Traduction P.L.SStrong
1Et maintenant, ceux qui sont plus jeunes que moi en jours se moquent de moi, eux dont je méprisais les pères pour les mettre avec les chiens de mon troupeau.
2Et aussi, à quoi m'aurait servi la force de leurs mains ? En eux la vigueur a péri.
3À cause de la pauvreté et de la famine, ils sont stériles et rongent les lieux arides depuis longtemps dévastés et déserts.
4Ils coupent des herbes sauvages auprès des arbrisseaux, et la racine des genêts pour se chauffer.
5Ils sont chassés d'entre les hommes, et on crie après eux comme après un voleur.
6Ils habitent dans les creux des torrents, dans les trous de la Terre et des rochers.
7Ils hurlent parmi les arbrisseaux, ils se rassemblent sous les orties.
8Ce sont des hommes de néant et sans nom, abaissés plus bas que la terre.
9Maintenant je suis devenu leur chant, je suis devenu leur discours.
10Ils m'ont en abomination et se tiennent loin de moi, et n’épargnent pas à mes faces leur salive.
11Parce qu'il a délié ma corde et m'a humilié, ils ont lâché la bride contre mes faces.
12Une couvée se lève à ma droite, pousse mes pieds et se fraie jusqu'à moi des sentiers pour mon désastre.
13Elle détruit mon sentier et travaille à ma destruction, elle à qui personne ne porterait secours.
14Elle vient comme par une brèche large, elle se précipite sous les ruines.
15Les terreurs se tournent vers moi.

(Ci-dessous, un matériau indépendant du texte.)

(* ===== verification/WshSafe.v ===== *)
(** Total correctness of the shell's code: the invariant of its globals, a
    small program logic for it ([safe]), and the fact that every function of
    the shell returns and keeps the invariant. *)

From stdpp Require Import base option list numbers gmap.
From coqutil Require Import Byte.
From Stdlib Require Import Strings.Byte ZArith Lia.
From S2P Require Import Prelude CString HashMap DynArray WshParse Wsh.

Create HintDb wsh.

Section safe.
Context {W : Type} `{OS W}.
Implicit Types (s : shell W).

(** The history as a list of strings. *)
Definition history_is (h : option DynamicArray) (hist : list cstr) : Prop :=
  match h with None => hist = [] | Some da => da_rep da (Some <$> hist) end.

Definition zero_or_one (r : Z) : Prop := r = 0%Z ∨ r = 1%Z.

(** The alias table is well-formed, the history holds [hist], and the last
    status is an exit status. *)
Record shell_ok (hist : list cstr) (s : shell W) : Prop := {
  ok_alias : hm_ok (alias_hm s);
  ok_history : history_is (history_da s) hist;
  ok_rc : zero_or_one (rc s);
}.

(** [safe hist m Q]: with history [hist], [m] returns a value that satisfies
    [Q] and keeps the invariant and the history. *)
Definition safe {A} (hist : list cstr) (m : ST (shell W) A) (Q : A → Prop) : Prop :=
  ∀ s, shell_ok hist s → wp m (λ a s', Q a ∧ shell_ok hist s') s.

Lemma safe_bind {A B} hist (m : ST (shell W) A) (f : A → ST (shell W) B) P Q :
  safe hist m P → (∀ a, P a → safe hist (f a) Q) → safe hist (m ≫= f) Q.
Proof.
  intros Hm Hf s Hs. apply wp_bind. eapply wp_mono; [by apply Hm|].
  intros a s' [Ha Hs']. by apply Hf.
Qed.

Lemma safe_ret {A} hist (a : A) (Q : A → Prop) : Q a → safe hist (mret a) Q.
Proof. intros Ha s Hs. by apply wp_ret. Qed.

Lemma safe_lift {A} hist (o : option A) (Q : A → Prop) : (∃ a, o = Some a ∧ Q a) → safe hist (lift o) Q.
Proof. intros (a&->&Ha) s Hs. by eapply wp_lift. Qed.

Lemma safe_gets {A} hist (f : shell W → A) (Q : A → Prop) :
  (∀ s, shell_ok hist s → Q (f s)) → safe hist (gets f) Q.
Proof. intros Hf s Hs. apply wp_gets. eauto. Qed.

Lemma safe_mono {A} hist (m : ST (shell W) A) (P Q : A → Prop) :
  safe hist m P → (∀ a, P a → Q a) → safe hist m Q.
Proof. intros Hm HPQ s Hs. eapply wp_mono; [by apply Hm|]. intros a s' []. eauto. Qed.

Abbreviation any := (λ _, True).

Lemma safe_set_rc hist r : zero_or_one r → safe hist (set_rc r) any.
Proof. intros Hr s [Ha Hh _]. split; [done|by split]. Qed.
Lemma safe_set_alias hist hm : hm_ok hm → safe hist (set_alias hm) any.
Proof. intros Hm s [_ Hh Hr]. split; [done|by split]. Qed.
Lemma safe_setenv hist n v : safe hist (setenv n v) any.
Proof. intros s [Ha Hh Hr]. split; [done|by split]. Qed.
Lemma safe_printf hist t : safe hist (printf t) any.
Proof. intros s [Ha Hh Hr]. split; [done|by split]. Qed.
Lemma safe_eprint hist m : safe hist (eprint m) any.
Proof. intros s [Ha Hh Hr]. split; [done|by split]. Qed.
Lemma safe_set_fds hist f : safe hist (set_fds f) any.
Proof. intros s [Ha Hh Hr]. split; [done|by split]. Qed.
Lemma safe_set_world hist w : safe hist (set_world w) any.
Proof. intros s [Ha Hh Hr]. split; [done|by split]. Qed.
Lemma safe_get hist : safe hist get any.
Proof. intros s Hs. by split. Qed.
Lemma safe_fget {A} hist (f : shell W → A) : safe hist (gets f) any.
Proof. by apply safe_gets. Qed.
Lemma safe_getenv hist n : safe hist (getenv n) any.
Proof. apply safe_fget. Qed.
Lemma safe_perror hist p : safe hist (perror p) any.
Proof. apply safe_eprint. Qed.
Lemma zero_or_one_failure : zero_or_one EXIT_FAILURE.
Proof. by right. Qed.
Lemma zero_or_one_success : zero_or_one EXIT_SUCCESS.
Proof. by left. Qed.
Lemma safe_wsh_warn hist m : safe hist (wsh_warn m) any.
Proof.
  eapply safe_bind; [apply safe_eprint|]. intros _ _. apply safe_set_rc, zero_or_one_failure.
Qed.
End safe.

Abbreviation any := (λ _, True).

#[export] Hint Resolve safe_set_rc safe_set_alias safe_setenv safe_printf safe_eprint safe_set_fds
  safe_set_world safe_get safe_fget safe_getenv safe_perror safe_wsh_warn safe_ret
  zero_or_one_failure zero_or_one_success : wsh.

(** One step of a proof of [safe]: the head of a sequence by the hints, case
    analysis on a match. *)
Ltac safe_step :=
  first
    [ solve [eauto 3 with wsh]
    | eapply safe_bind; [solve [eauto 3 with wsh]|intros ? ?]
    | lazymatch goal with |- safe _ (match ?x with _ => _ end) _ => destruct x eqn:? end ].
Ltac safe_steps := repeat safe_step.

Section builtins.
Context {W : Type} `{OS W}.
Implicit Types (s : shell W).
Abbreviation safe := (safe (W := W)).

Elles poursuivent ma noblesse comme un vent, mon salut a passé comme un nuage.
16Maintenant mon âme se répand en moi, les jours d'affliction m'ont atteint.
17Il me perce les os pendant la nuit, et ceux qui me rongent ne se reposent pas.

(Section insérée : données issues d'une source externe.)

(* ===== verification/Counting.v ===== *)
(** Sums over the threads of a system, and how one step changes them. *)

From stdpp Require Import base option list numbers.
From Stdlib Require Import ZArith Lia.
Local Open Scope Z_scope.

Section total.
Context {A : Type}.
Implicit Types (f g : A → Z) (ts : list A) (t u : A).

Definition total (f : A → Z) (ts : list A) : Z := foldr (λ t n, f t + n) 0 ts.

Lemma total_insert f ts i t t' : ts !! i = Some t → total f (<[i := t']> ts) = total f ts - f t + f t'.
Proof.
  revert i. induction ts as [|u ts IH]; intros [|i] Hi; simpl in *; [done|done| |].
  - injection Hi as ->. lia.
  - rewrite (IH i Hi). lia.
Qed.

Lemma total_nonneg f ts : (∀ t, 0 ≤ f t) → 0 ≤ total f ts.
Proof. intros H. induction ts as [|t ts IH]; simpl; [lia|]. specialize (H t). lia. Qed.

Lemma total_mono f g ts : (∀ t, f t ≤ g t) → total f ts ≤ total g ts.
Proof. intros H. induction ts as [|t ts IH]; simpl; [lia|]. specialize (H t). lia. Qed.

Lemma total_delete f ts i t : ts !! i = Some t → total f ts = f t + total f (delete i ts).
Proof.
  revert i. induction ts as [|u ts IH]; intros [|i] Hi; simpl in *; [done|done| |].
  - by injection Hi as ->.
  - rewrite (IH i Hi). lia.
Qed.

Lemma total_lookup f ts i t : (∀ t, 0 ≤ f t) → ts !! i = Some t → f t ≤ total f ts.
Proof. intros H Hi. pose proof (total_nonneg f (delete i ts) H). rewrite (total_delete f ts i t Hi). lia. Qed.

Lemma total_lookup_2 f ts i j t u :
  (∀ t, 0 ≤ f t) → i ≠ j → ts !! i = Some t → ts !! j = Some u → f t + f u ≤ total f ts.
Proof.
  intros H. revert i j. induction ts as [|v ts IH]; intros [|i] [|j] Hij Hi Hj; simpl in *; try done.
  - injection Hi as ->. pose proof (total_lookup f ts j u H Hj). lia.
  - injection Hj as ->. pose proof (total_lookup f ts i t H Hi). lia.
  - pose proof (H v). assert (f t + f u ≤ total f ts); [|lia]. apply (IH i j); [congruence|done|done].
Qed.

Lemma total_replicate f n t : total f (replicate n t) = Z.of_nat n * f t.
Proof. induction n as [|n IH]; simpl; lia. Qed.

Lemma total_app f ts us : total f (ts ++ us) = total f ts + total f us.
Proof. induction ts as [|t ts IH]; simpl; [done|]. lia. Qed.

End total.

Lemma b2z_range b : 0 ≤ Z.b2z b ≤ 1.
Proof. destruct b; simpl; lia. Qed.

18Il change mon vêtement par la grandeur de sa force, et il me serre de près, comme fait l'ouverture de ma tunique.
19Il m'a jeté dans la boue, et je ressemble à la poussière et à la cendre.

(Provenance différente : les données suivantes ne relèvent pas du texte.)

(* ===== verification/RwInv.v ===== *)
(** The invariant of the reader-writer lock: its counters count the threads at
    the corresponding program points, a writer excludes everybody else, and a
    writer asleep on the semaphore is never forgotten. *)

From stdpp Require Import base option list numbers.
From Stdlib Require Import ZArith Lia.
From S2P Require Import Prelude Counting RwLock.
Local Open Scope Z_scope.

(** * Counting threads *)

Definition at_point (P : pc → bool) (t : thread) : Z := Z.b2z (P (at_pc t)).
(** The number of threads at the program points [P]. *)
Definition count (P : pc → bool) (s : state) : Z := total (at_point P) (threads s).

Lemma at_point_nonneg P t : 0 ≤ at_point P t.
Proof. unfold at_point. destruct (P _); simpl; lia. Qed.

Lemma count_nonneg P s : 0 ≤ count P s.
Proof. apply total_nonneg, at_point_nonneg. Qed.

Lemma count_mono P Q s : (∀ p, P p = true → Q p = true) → count P s ≤ count Q s.
Proof.
  intros H. apply total_mono. intros t. unfold at_point. specialize (H (at_pc t)).
  destruct (P _), (Q _); simpl in *; try lia; by specialize (H eq_refl).
Qed.

(** * Groups of program points *)

(** A thread that holds the mutex of the lock, or the instrumentation mutex. *)
Definition holds_m (p : pc) : bool :=
  match p with
  | RL_check | RL_enter | RL_enter_unlock | RL_back_unlock | RU_dec | RU_test | RU_post | RU_unlock
  | WL_announce | WL_test | WL_release | WL_retire | WL_take | WL_unlock
  | WU_clear | WU_test | WU_post | WU_unlock => true
  | _ => false
  end.
Definition holds_inst (p : pc) : bool :=
  match p with
  | R_count | R_count_check | R_count_unlock | R_uncount | R_uncount_unlock
  | W_count | W_count_check | W_count_unlock | W_uncount | W_uncount_unlock => true
  | _ => false
  end.
(** A reader that has entered and not left. *)
Definition reading (p : pc) : bool :=
  match p with
  | RL_enter_unlock | R_count_lock | R_count | R_count_check | R_count_unlock | R_read
  | R_uncount_lock | R_uncount | R_uncount_unlock | RU_lock | RU_dec => true
  | _ => false
  end.
(** A reader about to enter. *)
Definition entering (p : pc) : bool := match p with RL_enter => true | _ => false end.
(** A writer that has announced itself and has not got the lock. *)
Definition waiting (p : pc) : bool :=
  match p with WL_test | WL_release | WL_wait | WL_relock | WL_retire => true | _ => false end.
(** A writer that has found the lock free and is taking it. *)
Definition taking (p : pc) : bool := match p with WL_retire | WL_take => true | _ => false end.
(** A writer that has found the lock taken, and one that sleeps for it. *)
Definition releasing (p : pc) : bool := match p with WL_release => true | _ => false end.
Definition asleep (p : pc) : bool := match p with WL_wait => true | _ => false end.
(** A writer that has the lock. *)
Definition writing (p : pc) : bool :=
  match p with
  | WL_unlock | W_count_lock | W_count | W_count_check | W_count_unlock | W_load | W_store
  | W_uncount_lock | W_uncount | W_uncount_unlock | WU_lock | WU_clear => true
  | _ => false
  end.
(** A thread that is about to test whether to wake or to take the lock. *)
Definition attending (p : pc) : bool :=
  match p with
  | WL_relock | WL_test | WL_retire | WL_take | RU_test | RU_post | WU_test | WU_post => true
  | _ => false
  end.
(** The threads the instrumentation counts. *)
Definition counted_reader (p : pc) : bool :=
  match p with R_count_check | R_count_unlock | R_read | R_uncount_lock | R_uncount => true | _ => false end.
Definition counted_writer (p : pc) : bool :=
  match p with
  | W_count_check | W_count_unlock | W_load | W_store | W_uncount_lock | W_uncount => true | _ => false end.

(** A thread that holds the mutex for another reason than these. *)
Definition holds_other (p : pc) : bool := holds_m p && negb (taking p || entering p || releasing p).

Lemma count_holds_m s :
  count holds_m s = count taking s + count entering s + count releasing s + count holds_other s.
Proof.
  unfold count. induction (threads s) as [|[p k l] ts IH]; simpl; [done|]. rewrite IH. unfold at_point. simpl.
  destruct p; simpl; lia.
Qed.

(** * The invariant *)

Record lock_inv (s : state) : Prop := {
  inv_m : Z.b2z (m s) = count holds_m s;
  inv_readers : readers s = count reading s;
  inv_waiting : writers_waiting s = count waiting s;
  inv_active : Z.b2z (writer_active s) = count writing s;
  inv_taking : 0 < count taking s → readers s = 0 ∧ Z.b2z (writer_active s) = 0;
  inv_entering : 0 < count entering s → writers_waiting s = 0 ∧ Z.b2z (writer_active s) = 0;
  inv_excludes : 0 < Z.b2z (writer_active s) → readers s = 0;
  inv_releasing : 0 < count releasing s → 0 < Z.b2z (writer_active s) ∨ 0 < readers s;
  inv_wakeup : Z.b2z (writer_active s) = 0 → readers s = 0 → 0 < count asleep s →
    1 ≤ wlock s + count attending s;
  inv_wlock : 0 ≤ wlock s;
}.

(** The thread that takes a step, and the counts around the step. *)
Lemma count_with_thread P s s1 i t t' :
  threads s !! i = Some t → threads s1 = threads s →
  count P (with_thread s1 i t') = count P s - at_point P t + at_point P t'.
Proof. intros Hi E. unfold count. simpl. rewrite E. by apply total_insert. Qed.

Lemma count_lookup P s i t : threads s !! i = Some t → at_point P t ≤ count P s.
Proof. apply total_lookup, at_point_nonneg. Qed.

(** The facts about a group of program points that a step can use. *)
Ltac count_facts P s Hi :=
  pose proof (count_nonneg P s); pose proof (count_lookup P s _ _ Hi).

Lemma step_inv i s s' : step i s = Some s' → ∃ t s1 t',
  threads s !! i = Some t ∧ thread_step s t = Some (s1, t') ∧ s' = with_thread s1 i t'.
Proof.
  unfold step. destruct (threads s !! i) as [t|] eqn:Hi; [|done]. simpl. intros E.
  destruct (thread_step s t) as [[s1 t']|] eqn:Et; [|done]. injection E as <-. eauto 6.
Qed.

(** The statement of a thread at a known program point. *)
Tactic Notation "unfold_step" :=
  cbv [thread_step reader_step rw_rlock rw_runlock writer_step rw_wlock rw_wunlock at_pc iter local
    lock_m lock_inst sem_wait goto].
Tactic Notation "unfold_step" "in" hyp(E) :=
  cbv [thread_step reader_step rw_rlock rw_runlock writer_step rw_wlock rw_wunlock at_pc iter local
    lock_m lock_inst sem_wait goto] in E.

(** All ways a thread can take a step: the program point is known, the guards
    are hypotheses, the next state and thread are computed. *)
Ltac step_cases E t :=
  let p := fresh "p" in let k := fresh "k" in let l := fresh "l" in
  destruct t as [p k l]; destruct p; unfold_step in E; try discriminate E;
  repeat (match type of E with context[if ?b then _ else _] => destruct b eqn:? end;
          cbn [mbind option_bind] in E; try discriminate E);
  injection E as <- <-.

(** Guards as arithmetic facts. *)
Ltac guards :=
  repeat match goal with
  | H : _ && _ = true |- _ => apply andb_true_iff in H as [? ?]
  | H : _ && _ = false |- _ => apply andb_false_iff in H
  | H : _ || _ = true |- _ => apply orb_true_iff in H
  | H : _ || _ = false |- _ => apply orb_false_iff in H as [? ?]
  | H : negb _ = true |- _ => apply negb_true_iff in H
  | H : negb _ = false |- _ => apply negb_false_iff in H
  | H : bool_decide _ = true |- _ => apply bool_decide_eq_true in H
  | H : bool_decide _ = false |- _ => apply bool_decide_eq_false in H
  | H : _ ∨ _ |- _ => destruct H
  | H : m _ = _ |- _ => apply (f_equal Z.b2z) in H; simpl in H
  | H : writer_active _ = _ |- _ => apply (f_equal Z.b2z) in H; simpl in H
  | H : instrumentation_mutex _ = _ |- _ => apply (f_equal Z.b2z) in H; simpl in H
  end.

(** The contribution of a thread at a known program point. *)
Ltac eval_points :=
  repeat match goal with
  | H : context [at_point ?P ?t] |- _ =>
      let v := eval vm_compute in (at_point P t) in change (at_point P t) with v in H
  end.

Lemma lock_inv_step i s s' : lock_inv s → step i s = Some s' → lock_inv s'.
Proof.
  intros [Im Ir Iw Ia It Ie Ix Il Iu I0] (t&s1&t'&Hi&E&->)%step_inv.
  count_facts holds_m s Hi. count_facts reading s Hi. count_facts waiting s Hi. count_facts writing s Hi.
  count_facts taking s Hi. count_facts entering s Hi. count_facts releasing s Hi. count_facts asleep s Hi.
  count_facts attending s Hi. count_facts holds_other s Hi. pose proof (count_holds_m s).
  pose proof (b2z_range (m s)). pose proof (b2z_range (writer_active s)).
  assert (count asleep s ≤ count waiting s) by (apply count_mono; by intros []).
  pose proof (λ P, count_with_thread P s s1 i t t' Hi) as Hc. clear Hi.
  step_cases E t; guards;
    pose proof (Hc holds_m eq_refl); pose proof (Hc reading eq_refl); pose proof (Hc waiting eq_refl);
    pose proof (Hc writing eq_refl); pose proof (Hc taking eq_refl); pose proof (Hc entering eq_refl);
    pose proof (Hc releasing eq_refl); pose proof (Hc asleep eq_refl); pose proof (Hc attending eq_refl);
    clear Hc; eval_points.
  all: cbn [Z.b2z] in *; split; simpl; lia.
Qed.

(** * The instrumentation and the schedule *)

(** A writer of this round that has stored the new version. *)
Definition stored (p : pc) : bool :=
  match p with
  | W_uncount_lock | W_uncount | W_uncount_unlock | WU_lock | WU_clear | WU_test | WU_post | WU_unlock => true
  | _ => false
  end.
Definition is_writer (p : pc) : bool :=
  match p with
  | W_loop | W_count_lock | W_count | W_count_check | W_count_unlock | W_load | W_store
  | W_uncount_lock | W_uncount | W_uncount_unlock
  | WL_lock | WL_announce | WL_test | WL_release | WL_wait | WL_relock | WL_retire | WL_take | WL_unlock
  | WU_lock | WU_clear | WU_test | WU_post | WU_unlock | W_done => true
  | _ => false
  end.

(** The updates a thread has made. *)
Definition updates (t : thread) : Z := if is_writer (at_pc t) then iter t + at_point stored t else 0.

Definition rounds (t : thread) : Z := if is_writer (at_pc t) then WRITER_ROUNDS else READER_ROUNDS.
(** The loop counter of a thread is in the range of its loop. *)
Definition iter_ok (t : thread) : Prop :=
  match at_pc t with
  | R_loop | W_loop => 0 ≤ iter t ≤ rounds t
  | R_done | W_done => iter t = rounds t
  | _ => 0 ≤ iter t < rounds t
  end.

Record use_inv (s : state) : Prop := {
  inv_inst : Z.b2z (instrumentation_mutex s) = count holds_inst s;
  inv_readers_in : readers_in_cs s = count counted_reader s;
  inv_writers_in : writers_in_cs s = count counted_writer s;
  inv_violation : violation_count s = 0;
  inv_version : schedule_version s = total updates (threads s);
  inv_store : ∀ i t, threads s !! i = Some t → at_pc t = W_store → local t = schedule_version s;
  inv_iter : Forall iter_ok (threads s);
}.

(** Only one thread has the lock while a writer has it. *)
Lemma writer_alone i j t u s :
  lock_inv s → i ≠ j → threads s !! i = Some t → threads s !! j = Some u →
  writing (at_pc t) = true → writing (at_pc u) = false ∧ reading (at_pc u) = false.
Proof.
  intros I Hij Hi Hj Ht.
  pose proof (total_lookup_2 (at_point writing) _ _ _ _ _ (at_point_nonneg _) Hij Hi Hj) as H2.
  change (total (at_point writing) (threads s)) with (count writing s) in H2.
  unfold at_point in H2. rewrite Ht in H2.
  pose proof (inv_active _ I). pose proof (b2z_range (writer_active s)).
  pose proof (inv_excludes _ I). pose proof (inv_readers _ I).
  pose proof (count_lookup reading s j u Hj) as Hr. unfold at_point in Hr.
  destruct (writing (at_pc u)), (reading (at_pc u)); simpl in *; try done; lia.
Qed.

Lemma use_inv_counts i s s' :
  lock_inv s → use_inv s → step i s = Some s' →
  Z.b2z (instrumentation_mutex s') = count holds_inst s' ∧ readers_in_cs s' = count counted_reader s' ∧
  writers_in_cs s' = count counted_writer s' ∧ violation_count s' = 0.
Proof.
  intros I [Hn Hr Hw Hv _ _ _] (t&s1&t'&Hi&E&->)%step_inv.
  pose proof (inv_active _ I). pose proof (inv_readers _ I). pose proof (inv_excludes _ I). clear I.
  count_facts holds_inst s Hi. count_facts counted_reader s Hi. count_facts counted_writer s Hi.
  count_facts reading s Hi. count_facts writing s Hi.
  pose proof (b2z_range (instrumentation_mutex s)). pose proof (b2z_range (writer_active s)).
  assert (count counted_reader s ≤ count reading s) by (apply count_mono; by intros []).
  assert (count counted_writer s ≤ count writing s) by (apply count_mono; by intros []).
  pose proof (λ P, count_with_thread P s s1 i t t' Hi) as Hc. clear Hi.
  step_cases E t; guards; pose proof (Hc holds_inst eq_refl); pose proof (Hc counted_reader eq_refl);
    pose proof (Hc counted_writer eq_refl); clear Hc; eval_points.
  all: cbn [Z.b2z] in *; split_and!; simpl; lia.
Qed.

Lemma thread_step_threads s t s1 t' : thread_step s t = Some (s1, t') → threads s1 = threads s.
Proof. intros E. by step_cases E t. Qed.

Lemma iter_ok_step s t s1 t' : thread_step s t = Some (s1, t') → iter_ok t → iter_ok t'.
Proof.
  intros E. step_cases E t; guards; unfold iter_ok, rounds, READER_ROUNDS, WRITER_ROUNDS in *; simpl; lia.
Qed.

Lemma version_step s t s1 t' :
  thread_step s t = Some (s1, t') → (at_pc t = W_store → local t = schedule_version s) →
  schedule_version s1 - schedule_version s = updates t' - updates t.
Proof.
  intros E. step_cases E t; intros Hl; unfold updates, at_point; simpl in *; try lia.
  rewrite Hl by done. lia.
Qed.

Lemma version_store s t s1 t' :
  thread_step s t = Some (s1, t') →
  (at_pc t' = W_store → local t' = schedule_version s1) ∧
  (at_pc t = W_store ∨ schedule_version s1 = schedule_version s).
Proof. intros E. step_cases E t; simpl; (split; [done|first [by left|by right]]). Qed.

Lemma use_inv_step i s s' : lock_inv s → use_inv s → step i s = Some s' → use_inv s'.
Proof.
  intros I U E. destruct (use_inv_counts i s s' I U E) as (?&?&?&?).
  apply step_inv in E as (t&s1&t'&Hi&E&->). destruct U as [_ _ _ _ Hv Hs Hk].
  pose proof (thread_step_threads _ _ _ _ E) as Et. split; try done; simpl; rewrite Et.
  - rewrite (total_insert _ _ _ _ _ Hi). pose proof (version_step _ _ _ _ E (Hs i t Hi)). lia.
  - intros j u [(<-&<-&_)|[Hij Hj]]%list_lookup_insert_Some Hu; [by apply (version_store _ _ _ _ E)|].
    destruct (version_store _ _ _ _ E) as [_ [Ht| ->]]; [|by apply (Hs j)].
    destruct (writer_alone i j t u s) as [Hw _]; [done|done|done|done|by rewrite Ht|by rewrite Hu in Hw].
  - apply Forall_insert; [done|]. eapply iter_ok_step; [exact E|]. by eapply Forall_lookup_1.
Qed.

(** * Reachable states *)

Lemma count_start P nr nw :
  count P (schedule_run nr nw) = Z.of_nat nr * Z.b2z (P R_loop) + Z.of_nat nw * Z.b2z (P W_loop).
Proof. unfold count. simpl. by rewrite total_app, !total_replicate. Qed.

Lemma reachable_inv nr nw s : reachable nr nw s → lock_inv s ∧ use_inv s.
Proof.
  induction 1 as [|i s s' _ [I U] E].
  - split; split; rewrite ?count_start; simpl; try lia.
    + rewrite total_app, !total_replicate. unfold updates, at_point. simpl. lia.
    + intros i t [Hi|[_ Hi]]%lookup_app_Some; by apply lookup_replicate in Hi as [-> _].
    + apply Forall_app. split; apply Forall_replicate; unfold iter_ok, rounds, READER_ROUNDS, WRITER_ROUNDS; simpl; lia.
  - split; [by eapply lock_inv_step|by eapply use_inv_step].
Qed.

(** The kinds of the threads never change. *)
Lemma reachable_writers nr nw s :
  reachable nr nw s → count is_writer s = Z.of_nat nw ∧ Z.of_nat (length (threads s)) = Z.of_nat nr + Z.of_nat nw.
Proof.
  induction 1 as [|i s s' _ [Hw Hl] E].
  - rewrite count_start. simpl. rewrite length_app, !length_replicate. lia.
  - apply step_inv in E as (t&s1&t'&Hi&E&->). pose proof (thread_step_threads _ _ _ _ E) as Et.
    rewrite (count_with_thread _ s s1 i t t' Hi Et). simpl. rewrite length_insert, Et.
    assert (at_point is_writer t' = at_point is_writer t) by (by step_cases E t). lia.
Qed.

20Vers toi je crie au secours, et tu ne me réponds pas. Je me tiens debout et tu me discernes !
21Tu es pour moi sans compassion, tu me traites en ennemi par la force de ta main.
22Tu me portes sur le vent, tu m'y fais monter comme sur un cheval, et tu me fais fondre dans la tempête.
23Oui, je le sais, tu me fais retourner à la mort, à la maison de réunion de tous les vivants.
24Mais il n'étendra pas sa main jusqu'au sépulcre. Quand il les aura tués, crieront-ils ?
25N'ai-je pas pleuré sur celui qui passait de mauvais jours ? Mon âme n'était-elle pas affligée à cause du pauvre ?
26Oui, j’attendais le bonheur, le mal est venu. J'espérais la lumière, l’obscurité est venue.
27Mes entrailles bouillonnent sans faire silence. Les jours d'affliction sont venus vers moi.
28Je marche assombri, mais non par le soleil. Je me lève, je crie au secours en pleine assemblée.
29Je suis devenu le frère des dragons et le compagnon de filles des autruches.
30Ma peau est noire sur moi, mes os sont brûlés par la sécheresse.
31Ma harpe est devenue deuil, et ma flûte, la voix de ceux qui pleurent.